Does Sodium Lauryl Sulfate Cause Cancer? Facts vs. Myths

Sodium lauryl sulfate (SLS) does not cause cancer. No major health or regulatory agency in the world classifies it as a carcinogen, and the claim that it does traces back to a deliberate email hoax from the late 1990s. SLS is a foaming agent found in shampoos, toothpaste, body wash, and even some foods, and while it can irritate skin at high concentrations, its safety profile has been extensively reviewed.

What the Major Agencies Say

SLS is not listed as a carcinogen by any of the five authorities that matter most for cancer classification: the International Agency for Research on Cancer (IARC), the U.S. National Toxicology Program, the U.S. Environmental Protection Agency, California’s Proposition 65 list, or the European Union. These organizations maintain detailed registries of known and suspected cancer-causing substances, and SLS does not appear on any of them.

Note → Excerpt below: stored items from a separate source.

(* ===== verification/GoStrings.v ===== *)
(** * Text and map helpers of the metadata components

    [strings.TrimSpace] on UTF-8 text, and internal/collections: the sorted
    keys of a map and the copies of maps and slices.  Go strings are byte
    sequences; a string of the code's [Role] and [Permission] types is one
    too. *)
From S2P Require Import Prelude.
From stdpp Require Import prelude strings list sorting gmap.
From Stdlib Require Import ZArith Lia.
#[local] Open Scope Z_scope.

(** ** strings.TrimSpace

    The UTF-8 encodings of the code points [unicode.IsSpace] accepts.  A byte
    sequence that is not valid UTF-8 decodes to U+FFFD, which is no space, so
    trimming a side is removing encodings of spaces as long as one is there. *)
Definition spaces : list bytes :=
  [[9]; [10]; [11]; [12]; [13]; [32]; [0xc2; 0x85]; [0xc2; 0xa0]; [0xe1; 0x9a; 0x80];
   [0xe2; 0x80; 0x80]; [0xe2; 0x80; 0x81]; [0xe2; 0x80; 0x82]; [0xe2; 0x80; 0x83]; [0xe2; 0x80; 0x84];
   [0xe2; 0x80; 0x85]; [0xe2; 0x80; 0x86]; [0xe2; 0x80; 0x87]; [0xe2; 0x80; 0x88]; [0xe2; 0x80; 0x89];
   [0xe2; 0x80; 0x8a]; [0xe2; 0x80; 0xa8]; [0xe2; 0x80; 0xa9]; [0xe2; 0x80; 0xaf]; [0xe2; 0x81; 0x9f];
   [0xe3; 0x80; 0x80]].

(** The rest of [s] behind the first of [codes] it starts with. *)
Fixpoint strip_one (codes : list bytes) (s : bytes) : option bytes :=
  match codes with
  | [] => None
  | c :: codes' =>
      if bool_decide (take (length c) s = c) then Some (drop (length c) s) else strip_one codes' s
  end.
Fixpoint strip_all (fuel : nat) (codes : list bytes) (s : bytes) : bytes :=
  match fuel with
  | O => s
  | S fuel' => match strip_one codes s with Some s' => strip_all fuel' codes s' | None => s end
  end.
Definition TrimLeft (s : bytes) : bytes := strip_all (length s) spaces s.
Definition TrimRight (s : bytes) : bytes := rev (strip_all (length s) (map (@rev Z) spaces) (rev s)).
Definition TrimSpace (s : bytes) : bytes := TrimRight (TrimLeft s).

Example TrimSpace_ex : TrimSpace ([32; 9; 0xe2; 0x80; 0xa8] ++ str "a b" ++ [0xc2; 0xa0; 13; 10]) = str "a b".
Proof. vm_compute. reflexivity. Qed.
Example TrimSpace_invalid : TrimSpace [0xa0; 32] = [0xa0].
Proof. vm_compute. reflexivity. Qed.

(** ** internal/collections *)
Section collections.
  Context {V : Type}.
(** A nil map and an empty one have the same entries; both are the empty map. *)
Definition CloneMap (values : gmap bytes V) : gmap bytes V :=
  list_to_map (map_to_list values).
(** [slices.Sort] on strings: equal strings cannot be told apart, so the result
    does not depend on the order [range] visits the map in. *)
Definition SortedKeys (values : gmap bytes V) : list bytes :=
  merge_sort bytes_le (map_to_list values).*1.

Lemma CloneMap_id values : CloneMap values = values.
Proof. apply list_to_map_to_list. Qed.
End collections.

(** ** What trimming leaves

    [trimmed s]: [s] neither starts nor ends with a space. *)
Definition trimmed (s : bytes) : Prop :=
  strip_one spaces s = None /\ strip_one (map (@rev Z) spaces) (rev s) = None.
#[export] Instance trimmed_dec s : Decision (trimmed s).
Proof. unfold trimmed. apply _. Defined.

Lemma strip_one_spec codes s s' : strip_one codes s = Some s' -> exists c, c ∈ codes /\ s = c ++ s'.
Proof.
  induction codes as [|c codes IH]; simpl; [done|]. case_bool_decide as E.
  - intros [= <-]. exists c. split; [by left|]. rewrite <- E at 1. by rewrite take_drop.
  - intros H. destruct (IH H) as (c' & ? & ?). exists c'. split; [by right|done].
Qed.
Lemma strip_one_prefix codes c s : c ∈ codes -> strip_one codes (c ++ s) <> None.
Proof.
  induction codes as [|c' codes IH]; [by rewrite elem_of_nil|]. simpl. case_bool_decide; [done|].
  rewrite elem_of_cons. intros [<-|Hc]; [|by apply IH]. by rewrite take_app_length in *.
Qed.
Lemma strip_all_stuck codes s : [] ∉ codes -> forall fuel, (length s <= fuel)%nat ->
  strip_one codes (strip_all fuel codes s) = None.
Proof.
  intros Hne fuel. revert s. induction fuel as [|fuel IH]; intros s Hs; simpl.
  - destruct s; [|simpl in *; lia]. destruct (strip_one codes []) as [s'|] eqn:E; [|done].
    apply strip_one_spec in E as (c & Hc & E). destruct c; [done|]. discriminate E.
  - destruct (strip_one codes s) as [s'|] eqn:E; [|done]. apply IH.
    apply strip_one_spec in E as (c & Hc & ->). destruct c; [done|]. rewrite length_app in Hs.
    cbn [length] in Hs. lia.
Qed.
Lemma strip_all_suffix codes fuel : forall s, exists p, s = p ++ strip_all fuel codes s.
Proof.
  induction fuel as [|fuel IH]; intros s; simpl; [by exists []|].
  destruct (strip_one codes s) as [s'|] eqn:E; [|by exists []].
  apply strip_one_spec in E as (c & _ & ->). destruct (IH s') as [p Hp]. exists (c ++ p).
  rewrite <- (assoc_L (++)). by f_equal.
Qed.
Lemma strip_all_id codes fuel s : strip_one codes s = None -> strip_all fuel codes s = s.
Proof. destruct fuel; [done|]. simpl. by intros ->. Qed.

Lemma spaces_nonempty : [] ∉ spaces /\ [] ∉ map (@rev Z) spaces.
Proof. split; by_decide. Qed.
Lemma strip_one_app_l codes a b : strip_one codes (a ++ b) = None -> strip_one codes a = None.
Proof.
  intros H. destruct (strip_one codes a) as [s'|] eqn:E; [|done].
  apply strip_one_spec in E as (c & Hc & ->). rewrite <- (assoc_L (++)) in H.
  by apply strip_one_prefix in H.
Qed.

Lemma TrimSpace_trimmed s : trimmed (TrimSpace s).
Proof.
  unfold TrimSpace, TrimRight. destruct spaces_nonempty as [H1 H2]. set (l := TrimLeft s). split.
  - destruct (strip_all_suffix (map (@rev Z) spaces) (length l) (rev l)) as [p Hp].
    apply (strip_one_app_l _ _ (rev p)). rewrite <- rev_app_distr, <- Hp, rev_involutive.
    by apply strip_all_stuck.
  - rewrite rev_involutive. apply strip_all_stuck; [done|]. by rewrite length_rev.
Qed.
Lemma TrimSpace_id s : trimmed s -> TrimSpace s = s.
Proof.
  intros [H1 H2]. unfold TrimSpace, TrimLeft. rewrite (strip_all_id _ _ s H1).
  unfold TrimRight. rewrite strip_all_id by done. apply rev_involutive.
Qed.
Lemma TrimSpace_infix s : exists a b, s = a ++ TrimSpace s ++ b.
Proof.
  unfold TrimSpace, TrimRight. destruct (strip_all_suffix spaces (length s) s) as [p Hp]. fold (TrimLeft s) in Hp.
  destruct (strip_all_suffix (map (@rev Z) spaces) (length (TrimLeft s)) (rev (TrimLeft s))) as [q Hq].
  exists p, (rev q). rewrite <- rev_app_distr, <- Hq, rev_involutive. done.
Qed.
Lemma TrimSpace_bytes s : bytes_ok s -> bytes_ok (TrimSpace s).
Proof.
  intros Hs. destruct (TrimSpace_infix s) as (a & b & E). rewrite E in Hs. unfold bytes_ok in *.
  rewrite !Forall_app in Hs. naive_solver.
Qed.
Lemma TrimSpace_len s : len (TrimSpace s) <= len s.
Proof. destruct (TrimSpace_infix s) as (a & b & E). rewrite E at 2. rewrite !len_app. pose proof (len_nonneg a). pose proof (len_nonneg b). lia. Qed.

(** ** Sorted keys *)
Lemma SortedKeys_perm {V} (m : gmap bytes V) : SortedKeys m ≡ₚ (map_to_list m).*1.
Proof. apply merge_sort_Permutation. Qed.
Lemma elem_of_SortedKeys {V} (m : gmap bytes V) k : k ∈ SortedKeys m <-> is_Some (m !! k).
Proof.
  rewrite SortedKeys_perm, list_elem_of_fmap. split.
  - intros ([k' v] & -> & Hv). apply elem_of_map_to_list in Hv. by exists v.
  - intros [v Hv]. exists (k, v). by rewrite elem_of_map_to_list.
Qed.
Lemma NoDup_SortedKeys {V} (m : gmap bytes V) : NoDup (SortedKeys m).
Proof. rewrite SortedKeys_perm. apply NoDup_fst_map_to_list. Qed.
Lemma StronglySorted_SortedKeys {V} (m : gmap bytes V) : StronglySorted bytes_le (SortedKeys m).
Proof. apply (StronglySorted_merge_sort bytes_le). Qed.
Lemma length_SortedKeys {V} (m : gmap bytes V) : length (SortedKeys m) = size m.
Proof. rewrite SortedKeys_perm, length_fmap. by rewrite length_map_to_list. Qed.
(** The strict order of the sorted keys. *)
Lemma sorted_nodup_lt l : StronglySorted bytes_le l -> NoDup l -> StronglySorted bytes_lt l.
Proof.
  induction 1 as [|x l Hs IH Hx]; intros Hn; [constructor|]. apply NoDup_cons in Hn as [Hxl Hn].
  constructor; [by apply IH|]. apply Forall_forall. intros y Hy. rewrite Forall_forall in Hx.
  specialize (Hx y Hy). unfold bytes_lt, bytes_le in *. destruct (bytes_ltb x y) eqn:E; [done|].
  by rewrite (bytes_ltb_tricho _ _ E Hx) in Hxl.
Qed.
Lemma SortedKeys_lt {V} (m : gmap bytes V) : StronglySorted bytes_lt (SortedKeys m).
Proof. apply sorted_nodup_lt; [apply StronglySorted_SortedKeys|apply NoDup_SortedKeys]. Qed.
Lemma sorted_lookup {A} (R : relation A) l i j x y : StronglySorted R l ->
  l !! i = Some x -> l !! j = Some y -> (i < j)%nat -> R x y.
Proof.
  intros Hs. revert i j. induction Hs as [|a l Hs IH Ha]; intros i j Hi Hj Hij; [done|].
  destruct j as [|j]; [lia|]. destruct i as [|i]; simpl in *; [|apply (IH i j); [done..|lia]].
  injection Hi as ->. rewrite Forall_forall in Ha. apply Ha. by eapply list_elem_of_lookup_2.
Qed.

(** ** Maps written entry by entry

    [for range count { key, value := ...; m[key] = value }] *)
Fixpoint readMapLoop {V} (entry : reader (bytes * V)) (n : nat) (values : gmap bytes V) : reader (gmap bytes V) :=
  match n with
  | O => mret values
  | S n' => '(key, value) ← entry; readMapLoop entry n' (<[key := value]> values)
  end.

Definition insertKey {V} (m : gmap bytes V) (acc : gmap bytes V) (key : bytes) : gmap bytes V :=
  match m !! key with Some v => <[key := v]> acc | None => acc end.
Lemma lookup_insertKeys {V} (m : gmap bytes V) ks : forall acc k,
  foldl (insertKey m) acc ks !! k = if bool_decide (k ∈ ks /\ is_Some (m !! k)) then m !! k else acc !! k.
Proof.
  induction ks as [|k0 ks IH]; intros acc k; cbn [foldl].
  { rewrite bool_decide_false; [done|]. rewrite elem_of_nil. naive_solver. }
  rewrite IH. destruct (m !! k) as [v|] eqn:E.
  2: { rewrite !bool_decide_false by (intros [_ [? ?]]; done). unfold insertKey. destruct (m !! k0) eqn:E0; [|done].
       rewrite lookup_insert_ne; [done|]. intros ->. congruence. }
  destruct (decide (k ∈ ks)) as [Hk|Hk].
  { rewrite !bool_decide_true; [done|split; [by right|by eexists]|split; [done|by eexists]]. }
  rewrite (bool_decide_false (k ∈ ks /\ _)) by (by intros [? _]). unfold insertKey.
  destruct (decide (k = k0)) as [->|Hne].
  - rewrite bool_decide_true by (split; [by left|by eexists]). by rewrite E, lookup_insert_eq.
  - rewrite bool_decide_false; [destruct (m !! k0); [by rewrite lookup_insert_ne|done]|].
    rewrite elem_of_cons. naive_solver.
Qed.
Lemma insertKeys_all {V} (m : gmap bytes V) : foldl (insertKey m) ∅ (SortedKeys m) = m.
Proof.
  apply map_eq. intros k. rewrite lookup_insertKeys. case_bool_decide as E; [done|].
  rewrite elem_of_SortedKeys in E. rewrite lookup_empty. destruct (m !! k) eqn:Ek; [|done].
  exfalso. apply E. split; by eexists.
Qed.

Lemma reads_back_mapLoop {V} (entry : reader (bytes * V)) (enc : bytes -> V -> bytes) (d : V) m ks : forall acc,
  (forall k, k ∈ ks -> exists v, m !! k = Some v /\ reads_back entry (enc k v) (k, v)) ->
  reads_back (readMapLoop entry (length ks) acc) (concat (map (fun k => enc k (default d (m !! k))) ks))
    (foldl (insertKey m) acc ks).
Proof.
  induction ks as [|k ks IH]; intros acc Hks; simpl; [apply reads_back_ret|].
  destruct (Hks k (list_elem_of_here _ _)) as (v & Ev & Hv). unfold insertKey at 2. rewrite Ev. simpl.
  eapply reads_back_bind; [exact Hv|]. simpl. apply IH. intros k' Hk'. apply Hks. by right.
Qed.
Lemma concat_map_len {A} (f : A -> bytes) (l : list A) :
  (forall x, 0 < len (f x)) -> len l <= len (concat (map f l)).
Proof.
  intros Hf. induction l as [|x l IH]; simpl; [done|]. rewrite len_app. specialize (Hf x).
  unfold len in *. simpl. lia.
Qed.
Lemma size_len {V} (m : gmap bytes V) : len (SortedKeys m) = Z.of_nat (size m).
Proof. unfold len. by rewrite length_SortedKeys. Qed.

Lemma insertKeys_covering {V W : Type} (m : gmap bytes V) (u : gmap bytes W) :
  (forall k, is_Some (m !! k) -> is_Some (u !! k)) -> foldl (insertKey m) ∅ (SortedKeys u) = m.
Proof.
  intros Hk. apply map_eq. intros k. rewrite lookup_insertKeys. case_bool_decide as E; [done|].
  rewrite elem_of_SortedKeys in E. rewrite lookup_empty. destruct (m !! k) eqn:Ek; [|done].
  exfalso. apply E. split; [|by eexists]. apply Hk. by eexists.
Qed.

The FDA also permits SLS as a food additive under specific conditions. It’s approved for use as an emulsifier in egg whites (up to 1,000 parts per million in egg white solids), a whipping agent in marshmallow gelatin, and a surfactant in certain beverages at very low concentrations. These approvals reflect decades of toxicological review confirming that SLS poses no cancer risk at the levels people encounter it.

Where the Cancer Rumor Started

The cancer scare originated in the summer of 1998, when an anonymous email began circulating claiming that SLS was a carcinogen. A Harvard Law School analysis of internet hoaxes traced the likely source to companies selling “all-natural” cosmetic products. The pattern was straightforward: the email didn’t name any specific brand, but alarmed consumers who searched for more information about SLS would find themselves on websites selling SLS-free alternatives. Researchers found “repeated instances of unsubstantiated, alarmist claims coming mostly from the purveyors of natural shampoos.”

The hoax was effective because it mixed a real concern (SLS can irritate skin) with a fabricated one (SLS causes cancer). That grain of truth made the false claim feel plausible, and it has persisted online for over 25 years.

SLS vs. SLES: A Common Mix-Up

Part of the confusion comes from people conflating two different chemicals. Sodium lauryl sulfate (SLS) and sodium laureth sulfate (SLES) have similar names but different manufacturing processes. SLES goes through an extra step called ethoxylation, which can leave behind trace amounts of a byproduct called 1,4-dioxane. That compound is classified as a possible human carcinogen. SLS does not go through ethoxylation and does not carry that contamination risk.

Even for SLES, the trace amounts of 1,4-dioxane found in consumer products are extremely small, and manufacturers use vacuum stripping to reduce them further. But the distinction matters: if you’ve seen warnings about cancer-linked contaminants in sulfate-based products, those concerns apply to SLES, not SLS, and even then the actual risk at consumer-product levels is considered negligible by regulators.

What SLS Actually Does to Your Body

SLS is a surfactant, meaning it breaks down oils and grease so they can be rinsed away with water. That’s why it creates foam in shampoo and toothpaste. The same oil-stripping property that makes it effective at cleaning also makes it a known skin irritant. In fact, researchers routinely use SLS as a standard irritant in dermatology studies to test how skin reacts to other substances.

For most people using rinse-off products like shampoo or body wash, the contact time is short enough that irritation isn’t a problem. The Cosmetic Ingredient Review Expert Panel has concluded that SLS is safe in products designed for brief use followed by thorough rinsing. For leave-on products that stay on your skin, the panel recommends concentrations no higher than 1 percent. People with eczema, rosacea, or generally sensitive skin are more likely to notice dryness, redness, or irritation from SLS-containing products, and switching to a gentler surfactant can help.

Irritation and cancer are fundamentally different processes. SLS can disrupt the outer layer of skin cells, causing temporary redness or dryness. It does not damage DNA, trigger mutations, or promote tumor growth. Those are the mechanisms that define a carcinogen, and SLS has not been shown to do any of them.

Why “Chemical-Free” Marketing Persists

The SLS cancer myth has survived because it’s commercially useful. Products labeled “sulfate-free” command higher prices, and the fear of SLS drives consumers toward those alternatives. There’s nothing wrong with choosing sulfate-free products if you prefer them or if SLS irritates your skin. But making that choice based on cancer fear means responding to a marketing strategy, not a health risk. The ingredient has been reviewed repeatedly by independent scientific panels across multiple countries, and the conclusion is consistent: SLS is not a carcinogen.